## Problem requirements
All entries below are to be duplicated verbatim.
▶
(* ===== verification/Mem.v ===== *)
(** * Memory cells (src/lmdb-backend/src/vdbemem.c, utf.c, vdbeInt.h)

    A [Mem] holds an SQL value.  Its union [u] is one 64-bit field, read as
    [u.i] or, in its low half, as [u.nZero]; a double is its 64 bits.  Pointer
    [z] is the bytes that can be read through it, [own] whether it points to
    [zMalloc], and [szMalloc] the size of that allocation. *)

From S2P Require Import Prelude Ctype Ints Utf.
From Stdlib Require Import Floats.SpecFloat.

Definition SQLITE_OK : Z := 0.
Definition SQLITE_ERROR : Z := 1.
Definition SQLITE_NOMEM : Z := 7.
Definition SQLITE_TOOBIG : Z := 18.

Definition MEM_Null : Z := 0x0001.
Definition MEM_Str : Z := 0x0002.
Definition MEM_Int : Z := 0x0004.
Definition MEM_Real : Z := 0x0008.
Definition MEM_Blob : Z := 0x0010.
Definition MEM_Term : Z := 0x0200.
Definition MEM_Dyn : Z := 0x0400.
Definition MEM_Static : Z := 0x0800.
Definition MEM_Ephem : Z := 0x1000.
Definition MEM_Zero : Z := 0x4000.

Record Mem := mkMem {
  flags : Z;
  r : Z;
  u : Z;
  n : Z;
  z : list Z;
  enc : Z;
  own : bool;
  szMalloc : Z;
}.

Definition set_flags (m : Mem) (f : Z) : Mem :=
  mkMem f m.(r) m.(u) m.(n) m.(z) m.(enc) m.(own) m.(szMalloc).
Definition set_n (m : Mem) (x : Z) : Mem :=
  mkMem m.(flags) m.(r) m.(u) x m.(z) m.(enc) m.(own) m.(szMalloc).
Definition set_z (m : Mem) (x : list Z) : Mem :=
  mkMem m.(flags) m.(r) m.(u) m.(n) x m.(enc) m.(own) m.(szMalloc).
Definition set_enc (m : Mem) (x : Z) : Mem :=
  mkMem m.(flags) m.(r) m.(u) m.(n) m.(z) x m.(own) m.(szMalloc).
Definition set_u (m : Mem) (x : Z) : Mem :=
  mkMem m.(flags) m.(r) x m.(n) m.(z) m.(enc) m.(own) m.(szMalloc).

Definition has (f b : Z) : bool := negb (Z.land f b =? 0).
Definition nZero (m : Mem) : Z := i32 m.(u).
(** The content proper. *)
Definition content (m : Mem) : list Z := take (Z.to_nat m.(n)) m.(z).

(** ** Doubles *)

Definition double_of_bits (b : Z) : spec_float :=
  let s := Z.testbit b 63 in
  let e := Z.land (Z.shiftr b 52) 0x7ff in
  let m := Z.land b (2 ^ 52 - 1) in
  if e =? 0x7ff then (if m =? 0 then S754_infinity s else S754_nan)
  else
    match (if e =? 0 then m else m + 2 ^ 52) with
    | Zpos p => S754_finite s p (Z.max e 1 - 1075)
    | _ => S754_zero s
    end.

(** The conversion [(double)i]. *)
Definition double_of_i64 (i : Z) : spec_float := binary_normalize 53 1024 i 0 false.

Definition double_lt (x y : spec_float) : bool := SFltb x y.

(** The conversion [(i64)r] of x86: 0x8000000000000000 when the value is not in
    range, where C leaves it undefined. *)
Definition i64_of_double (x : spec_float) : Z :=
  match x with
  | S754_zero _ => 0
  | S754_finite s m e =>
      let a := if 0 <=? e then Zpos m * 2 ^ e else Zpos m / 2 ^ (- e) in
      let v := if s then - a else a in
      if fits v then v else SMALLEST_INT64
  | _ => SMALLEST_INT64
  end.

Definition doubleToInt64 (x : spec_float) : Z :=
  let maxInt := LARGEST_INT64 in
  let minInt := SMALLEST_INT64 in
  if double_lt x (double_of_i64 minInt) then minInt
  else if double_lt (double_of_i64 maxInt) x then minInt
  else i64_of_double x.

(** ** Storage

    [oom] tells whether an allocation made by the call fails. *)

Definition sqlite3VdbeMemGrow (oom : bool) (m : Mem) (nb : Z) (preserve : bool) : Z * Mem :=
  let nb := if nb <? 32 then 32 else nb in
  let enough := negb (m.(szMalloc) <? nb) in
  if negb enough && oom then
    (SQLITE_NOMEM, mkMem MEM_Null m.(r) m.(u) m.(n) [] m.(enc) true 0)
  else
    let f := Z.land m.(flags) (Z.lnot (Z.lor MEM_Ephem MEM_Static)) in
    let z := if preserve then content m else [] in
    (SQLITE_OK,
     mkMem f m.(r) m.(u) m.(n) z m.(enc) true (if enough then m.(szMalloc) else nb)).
◀
## Completed exercise
(* ===== verification/Mem.v ===== *)
(** * Memory cells (src/lmdb-backend/src/vdbemem.c, utf.c, vdbeInt.h)

    A [Mem] holds an SQL value.  Its union [u] is one 64-bit field, read as
    [u.i] or, in its low half, as [u.nZero]; a double is its 64 bits.  Pointer
    [z] is the bytes that can be read through it, [own] whether it points to
    [zMalloc], and [szMalloc] the size of that allocation. *)

From S2P Require Import Prelude Ctype Ints Utf.
From Stdlib Require Import Floats.SpecFloat.

Definition SQLITE_OK : Z := 0.
Definition SQLITE_ERROR : Z := 1.
Definition SQLITE_NOMEM : Z := 7.
Definition SQLITE_TOOBIG : Z := 18.

Definition MEM_Null : Z := 0x0001.
Definition MEM_Str : Z := 0x0002.
Definition MEM_Int : Z := 0x0004.
Definition MEM_Real : Z := 0x0008.
Definition MEM_Blob : Z := 0x0010.
Definition MEM_Term : Z := 0x0200.
Definition MEM_Dyn : Z := 0x0400.
Definition MEM_Static : Z := 0x0800.
Definition MEM_Ephem : Z := 0x1000.
Definition MEM_Zero : Z := 0x4000.

Record Mem := mkMem {
  flags : Z;
  r : Z;
  u : Z;
  n : Z;
  z : list Z;
  enc : Z;
  own : bool;
  szMalloc : Z;
}.

Definition set_flags (m : Mem) (f : Z) : Mem :=
  mkMem f m.(r) m.(u) m.(n) m.(z) m.(enc) m.(own) m.(szMalloc).
Definition set_n (m : Mem) (x : Z) : Mem :=
  mkMem m.(flags) m.(r) m.(u) x m.(z) m.(enc) m.(own) m.(szMalloc).
Definition set_z (m : Mem) (x : list Z) : Mem :=
  mkMem m.(flags) m.(r) m.(u) m.(n) x m.(enc) m.(own) m.(szMalloc).
Definition set_enc (m : Mem) (x : Z) : Mem :=
  mkMem m.(flags) m.(r) m.(u) m.(n) m.(z) x m.(own) m.(szMalloc).
Definition set_u (m : Mem) (x : Z) : Mem :=
  mkMem m.(flags) m.(r) x m.(n) m.(z) m.(enc) m.(own) m.(szMalloc).

Definition has (f b : Z) : bool := negb (Z.land f b =? 0).
Definition nZero (m : Mem) : Z := i32 m.(u).
(** The content proper. *)
Definition content (m : Mem) : list Z := take (Z.to_nat m.(n)) m.(z).

(** ** Doubles *)

Definition double_of_bits (b : Z) : spec_float :=
  let s := Z.testbit b 63 in
  let e := Z.land (Z.shiftr b 52) 0x7ff in
  let m := Z.land b (2 ^ 52 - 1) in
  if e =? 0x7ff then (if m =? 0 then S754_infinity s else S754_nan)
  else
    match (if e =? 0 then m else m + 2 ^ 52) with
    | Zpos p => S754_finite s p (Z.max e 1 - 1075)
    | _ => S754_zero s
    end.

(** The conversion [(double)i]. *)
Definition double_of_i64 (i : Z) : spec_float := binary_normalize 53 1024 i 0 false.

Definition double_lt (x y : spec_float) : bool := SFltb x y.

(** The conversion [(i64)r] of x86: 0x8000000000000000 when the value is not in
    range, where C leaves it undefined. *)
Definition i64_of_double (x : spec_float) : Z :=
  match x with
  | S754_zero _ => 0
  | S754_finite s m e =>
      let a := if 0 <=? e then Zpos m * 2 ^ e else Zpos m / 2 ^ (- e) in
      let v := if s then - a else a in
      if fits v then v else SMALLEST_INT64
  | _ => SMALLEST_INT64
  end.

Definition doubleToInt64 (x : spec_float) : Z :=
  let maxInt := LARGEST_INT64 in
  let minInt := SMALLEST_INT64 in
  if double_lt x (double_of_i64 minInt) then minInt
  else if double_lt (double_of_i64 maxInt) x then minInt
  else i64_of_double x.

(** ** Storage

    [oom] tells whether an allocation made by the call fails. *)

Definition sqlite3VdbeMemGrow (oom : bool) (m : Mem) (nb : Z) (preserve : bool) : Z * Mem :=
  let nb := if nb <? 32 then 32 else nb in
  let enough := negb (m.(szMalloc) <? nb) in
  if negb enough && oom then
    (SQLITE_NOMEM, mkMem MEM_Null m.(r) m.(u) m.(n) [] m.(enc) true 0)
  else
    let f := Z.land m.(flags) (Z.lnot (Z.lor MEM_Ephem MEM_Static)) in
    let z := if preserve then content m else [] in
    (SQLITE_OK,
     mkMem f m.(r) m.(u) m.(n) z m.(enc) true (if enough then m.(szMalloc) else nb)).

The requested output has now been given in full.